__TASK INPUTS__
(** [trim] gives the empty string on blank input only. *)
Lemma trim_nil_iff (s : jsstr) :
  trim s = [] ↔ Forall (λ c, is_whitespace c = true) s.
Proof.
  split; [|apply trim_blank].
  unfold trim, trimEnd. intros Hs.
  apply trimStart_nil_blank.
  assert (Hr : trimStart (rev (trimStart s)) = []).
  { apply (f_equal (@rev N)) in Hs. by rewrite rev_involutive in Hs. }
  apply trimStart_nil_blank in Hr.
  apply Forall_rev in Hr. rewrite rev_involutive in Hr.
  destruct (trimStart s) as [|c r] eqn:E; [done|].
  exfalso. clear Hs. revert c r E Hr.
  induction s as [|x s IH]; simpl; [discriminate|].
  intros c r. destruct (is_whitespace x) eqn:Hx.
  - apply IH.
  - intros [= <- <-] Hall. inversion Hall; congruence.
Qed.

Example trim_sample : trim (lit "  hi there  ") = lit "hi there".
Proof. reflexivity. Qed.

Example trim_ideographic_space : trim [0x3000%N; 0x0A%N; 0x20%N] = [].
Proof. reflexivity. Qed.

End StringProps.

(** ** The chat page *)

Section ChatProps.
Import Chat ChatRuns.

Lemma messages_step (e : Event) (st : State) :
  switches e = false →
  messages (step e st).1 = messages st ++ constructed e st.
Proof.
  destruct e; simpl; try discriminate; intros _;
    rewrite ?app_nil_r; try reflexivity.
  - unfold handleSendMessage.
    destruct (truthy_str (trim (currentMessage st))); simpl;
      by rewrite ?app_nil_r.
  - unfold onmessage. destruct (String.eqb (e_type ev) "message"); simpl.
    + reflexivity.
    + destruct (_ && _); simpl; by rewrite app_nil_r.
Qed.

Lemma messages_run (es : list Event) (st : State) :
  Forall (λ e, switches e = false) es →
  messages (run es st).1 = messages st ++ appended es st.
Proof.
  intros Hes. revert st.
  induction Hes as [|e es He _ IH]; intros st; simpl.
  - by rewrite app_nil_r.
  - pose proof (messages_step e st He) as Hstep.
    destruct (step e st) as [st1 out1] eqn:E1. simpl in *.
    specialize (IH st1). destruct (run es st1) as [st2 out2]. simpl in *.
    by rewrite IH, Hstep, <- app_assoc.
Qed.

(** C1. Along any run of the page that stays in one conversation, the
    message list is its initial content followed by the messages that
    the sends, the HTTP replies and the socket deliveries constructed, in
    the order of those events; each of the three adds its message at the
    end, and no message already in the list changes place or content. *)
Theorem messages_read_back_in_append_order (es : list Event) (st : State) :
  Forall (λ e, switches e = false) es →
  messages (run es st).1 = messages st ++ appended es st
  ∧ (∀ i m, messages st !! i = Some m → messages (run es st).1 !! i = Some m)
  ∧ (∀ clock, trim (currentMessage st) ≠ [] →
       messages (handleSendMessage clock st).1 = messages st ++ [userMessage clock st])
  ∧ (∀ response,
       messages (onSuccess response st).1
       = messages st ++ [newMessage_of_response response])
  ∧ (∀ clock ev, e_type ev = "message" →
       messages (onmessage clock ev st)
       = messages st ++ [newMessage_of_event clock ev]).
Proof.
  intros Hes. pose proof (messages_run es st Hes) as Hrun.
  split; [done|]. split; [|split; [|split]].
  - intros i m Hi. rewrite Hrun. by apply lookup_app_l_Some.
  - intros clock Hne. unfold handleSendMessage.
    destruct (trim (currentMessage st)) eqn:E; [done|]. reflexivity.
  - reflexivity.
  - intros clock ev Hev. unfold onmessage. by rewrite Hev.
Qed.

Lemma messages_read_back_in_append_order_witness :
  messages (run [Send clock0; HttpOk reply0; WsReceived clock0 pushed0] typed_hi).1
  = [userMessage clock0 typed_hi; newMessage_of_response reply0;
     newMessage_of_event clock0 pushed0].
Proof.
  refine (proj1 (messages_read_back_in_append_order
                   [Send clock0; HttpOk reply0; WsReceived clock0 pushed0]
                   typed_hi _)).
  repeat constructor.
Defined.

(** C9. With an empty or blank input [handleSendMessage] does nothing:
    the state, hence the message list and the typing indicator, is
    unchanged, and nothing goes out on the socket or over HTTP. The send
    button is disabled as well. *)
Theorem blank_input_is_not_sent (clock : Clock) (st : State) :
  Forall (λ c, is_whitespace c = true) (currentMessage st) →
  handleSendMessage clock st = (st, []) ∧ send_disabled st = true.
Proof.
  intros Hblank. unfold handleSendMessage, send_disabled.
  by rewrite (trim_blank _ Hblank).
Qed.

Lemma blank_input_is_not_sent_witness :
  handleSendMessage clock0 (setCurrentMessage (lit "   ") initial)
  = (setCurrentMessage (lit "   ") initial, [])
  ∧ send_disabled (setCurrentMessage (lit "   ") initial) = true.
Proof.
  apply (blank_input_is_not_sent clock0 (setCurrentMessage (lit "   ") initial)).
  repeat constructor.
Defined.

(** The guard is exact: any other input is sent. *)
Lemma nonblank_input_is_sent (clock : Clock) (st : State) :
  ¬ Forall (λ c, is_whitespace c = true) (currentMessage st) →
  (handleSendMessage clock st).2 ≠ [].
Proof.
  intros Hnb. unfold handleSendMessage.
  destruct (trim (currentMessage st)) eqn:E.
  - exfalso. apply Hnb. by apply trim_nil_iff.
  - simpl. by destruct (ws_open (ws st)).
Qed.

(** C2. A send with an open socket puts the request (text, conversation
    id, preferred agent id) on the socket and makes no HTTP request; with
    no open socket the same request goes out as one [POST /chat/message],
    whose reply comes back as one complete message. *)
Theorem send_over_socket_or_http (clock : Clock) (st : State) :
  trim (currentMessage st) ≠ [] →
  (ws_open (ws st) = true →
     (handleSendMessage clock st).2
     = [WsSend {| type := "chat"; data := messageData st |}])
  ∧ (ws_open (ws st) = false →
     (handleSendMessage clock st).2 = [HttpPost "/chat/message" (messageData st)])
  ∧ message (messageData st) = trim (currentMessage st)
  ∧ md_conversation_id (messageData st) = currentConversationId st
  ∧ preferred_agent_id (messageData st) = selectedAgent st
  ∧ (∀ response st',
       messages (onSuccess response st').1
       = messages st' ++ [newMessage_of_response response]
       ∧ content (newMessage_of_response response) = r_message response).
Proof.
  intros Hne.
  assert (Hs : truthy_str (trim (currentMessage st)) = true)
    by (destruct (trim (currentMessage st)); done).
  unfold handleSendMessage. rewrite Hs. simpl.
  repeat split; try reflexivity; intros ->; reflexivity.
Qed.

__EXERCISE__
What lines in the listing above hold the string "Theorem"? List them.

__RESULT OF THE EXERCISE__
Theorem messages_read_back_in_append_order (es : list Event) (st : State) :
Theorem blank_input_is_not_sent (clock : Clock) (st : State) :
Theorem send_over_socket_or_http (clock : Clock) (st : State) :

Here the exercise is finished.